(* ===== verification/HttpCacheInv.v ===== *)
(** * The HTTP cache: invariant

    The invariant of [HttpCache] ties its parts together: each document stems from a response which the
    next loader has sent for the same key, every object of the store is the body of a document or is being
    filled by a request, and the leases of the items are exactly those of the requests and of the open streams. *)

From Stdlib Require Import String.
From S2P Require Import Prelude CharUtil StrMap Uri HttpCacheRFC HttpCacheRFCFacts Cache CacheFacts ObjectStore.
From S2P Require Import RubberSink HttpCacheHeap HttpCacheHeapFacts HttpCacheHeapOps HttpCache.

#[local] Open Scope beng_scope.

(** ** Where documents come from *)

(** What the body of the response to a request has delivered. *)
Definition inputs_of (r : req_ptr) (l : list cache_log) : list sink_input :=
  omap (fun e => match e with Input r' i => if (r' =? r)%nat then Some i else None | _ => None end) l.

#[global] Arguments inputs_of : simpl never.

(** The sink with a limit after these inputs. *)
Definition sunk (limit : Z) (l : list sink_input) : asink := fold_left (fun a i => asink_step limit i a) l (Growing []).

....

#### [Task objective]
Would you please show every line of the material above that includes the string "Definition"?

#### [Result of the task]
Definition inputs_of (r : req_ptr) (l : list cache_log) : list sink_input :=
Definition sunk (limit : Z) (l : list sink_input) : asink := fold_left (fun a i => asink_step limit i a) l (Growing []).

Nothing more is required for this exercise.